■ **Work item**
Find all lines in the listing that include the word "mkService", then copy them.

··· Supplied data ···

(** [serves sv t response sv']: the answers the service may give to request
    text [t], and the state each leaves. *)
Inductive serves (sv : service) (t : bytes) : bytes -> service -> Prop :=
| Sv_malformed message :
    (forall c, ~ denotes t c) -> serves sv t (str "ERR " ++ message) sv
| Sv_ping : denotes t Ping -> serves sv t (str "PONG") sv
| Sv_stats counters :
    denotes t Stats ->
    serves sv t (str "keys=" ++ show_unsigned (Z.of_nat (base.size (sv_map sv)))
                 ++ str " submitted=" ++ counters) sv
| Sv_found key value :
    denotes t (Get key) -> sv_map sv !! key = Some value ->
    serves sv t (str "VALUE " ++ value) sv
| Sv_not_found key :
    denotes t (Get key) -> sv_map sv !! key = None -> serves sv t (str "NOT_FOUND") sv
| Sv_set key value :
    denotes t (SetKey key value) -> sv_failed sv = None ->
    serves sv t (str "OK")
      (mkService (<[key := value]> (sv_map sv)) (sv_log sv ++ [MSet key value]) None)
| Sv_deleted key value :
    denotes t (Del key) -> sv_failed sv = None -> sv_map sv !! key = Some value ->
    serves sv t (str "DELETED")
      (mkService (delete key (sv_map sv)) (sv_log sv ++ [MDel key]) None)
| Sv_delete_nothing key :
    denotes t (Del key) -> sv_failed sv = None -> sv_map sv !! key = None ->
    serves sv t (str "NOT_FOUND") (mkService (sv_map sv) (sv_log sv ++ [MDel key]) None)
| Sv_log_failure c m :
    denotes t c -> mutation_of c = Some m -> sv_failed sv = None ->
    serves sv t (str "ERR WAL failure") (mkService (sv_map sv) (sv_log sv) (Some m))
| Sv_log_closed c m m0 :
    denotes t c -> mutation_of c = Some m -> sv_failed sv = Some m0 ->
    serves sv t (str "ERR WAL failure") sv.

Section Refinement.
Context `{Host} {L E : Type} `{DurableLog L E}.

(** The server implements the service: the log holds the acknowledged
    mutations and the store is what they produce. *)
Definition represents (s : Server L) (sv : service) : Prop :=
  log_holds (wal_ s) (sv_log sv) (sv_failed sv)
  /\ store_ s = replay (sv_log sv) empty_store
  /\ values_ (store_ s) = sv_map sv.

Lemma erase_fst store key :
  fst (erase store key) = bool_decide (is_Some (values_ store !! key)).
Proof.
  unfold erase. by destruct (values_ store !! key).
Qed.

(** A mutation through the log, as [visit] performs it. *)
Definition mutate (m : mutation) (ok_response : bytes) (s : Server L) (e : E)
  : outcome (bytes * Server L * E) :=
  let* (appended, wal, e) := log_append m (wal_ s) e in
  if negb appended
  then Done (str "ERR WAL failure", with_store_wal s (store_ s) wal, e)
  else Done (ok_response, with_store_wal s (apply_mutation m (store_ s)) wal, e).

Lemma visit_set key value s e :
  visit (SetKey key value) s e = mutate (MSet key value) (str "OK") s e.
Proof. done. Qed.

Lemma visit_del key s e :
  visit (Del key) s e
  = mutate (MDel key) (if fst (erase (store_ s) key) then str "DELETED"
                       else str "NOT_FOUND") s e.
Proof.
  unfold visit, mutate. cbn [log_append apply_mutation].
  destruct (log_append_del key (wal_ s) e) as [[[[|] wal] e']| | | |]; try done.
  simpl. by destruct (erase (store_ s) key).
Qed.

Lemma mutate_spec m ok_response s e response s' e' sv :
  represents s sv -> wf_mutation m ->
  mutate m ok_response s e = Done (response, s', e') ->
  (response = ok_response /\ sv_failed sv = None
   /\ represents s' (mkService (values_ (apply_mutation m (store_ s))) (sv_log sv ++ [m]) None))
  \/ (response = str "ERR WAL failure" /\ sv_failed sv = None
      /\ represents s' (mkService (sv_map sv) (sv_log sv) (Some m)))
  \/ (response = str "ERR WAL failure" /\ is_Some (sv_failed sv) /\ represents s' sv).
Proof.
  intros (Hlog & Hstore & Hmap) Hm.
  unfold mutate. intros ([[appended wal] e1] & Ha & Hr)%obind_Done_inv.
  destruct (sv_failed sv) as [m0|] eqn:Hf.
  - rewrite (log_append_latched m0 m _ _ _ Hlog) in Ha. injection Ha as <- <- <-.
    injection Hr as <- <- <-. right. right. split; [done|]. split; [done|].
    unfold represents. by rewrite Hf.
  - destruct appended; injection Hr as <- <- <-.
    + left. split; [done|]. split; [done|]. split; [|split]; simpl.
      * by eapply log_append_ok.
      * by rewrite replay_app, Hstore.
      * done.
    + right. left. split; [done|]. split; [done|]. split; [|split]; simpl; try done.
      by eapply log_append_failed.
Qed.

···

■ **Solution**
      (mkService (<[key := value]> (sv_map sv)) (sv_log sv ++ [MSet key value]) None)
      (mkService (delete key (sv_map sv)) (sv_log sv ++ [MDel key]) None)
    serves sv t (str "NOT_FOUND") (mkService (sv_map sv) (sv_log sv ++ [MDel key]) None)
    serves sv t (str "ERR WAL failure") (mkService (sv_map sv) (sv_log sv) (Some m))
   /\ represents s' (mkService (values_ (apply_mutation m (store_ s))) (sv_log sv ++ [m]) None))
      /\ represents s' (mkService (sv_map sv) (sv_log sv) (Some m)))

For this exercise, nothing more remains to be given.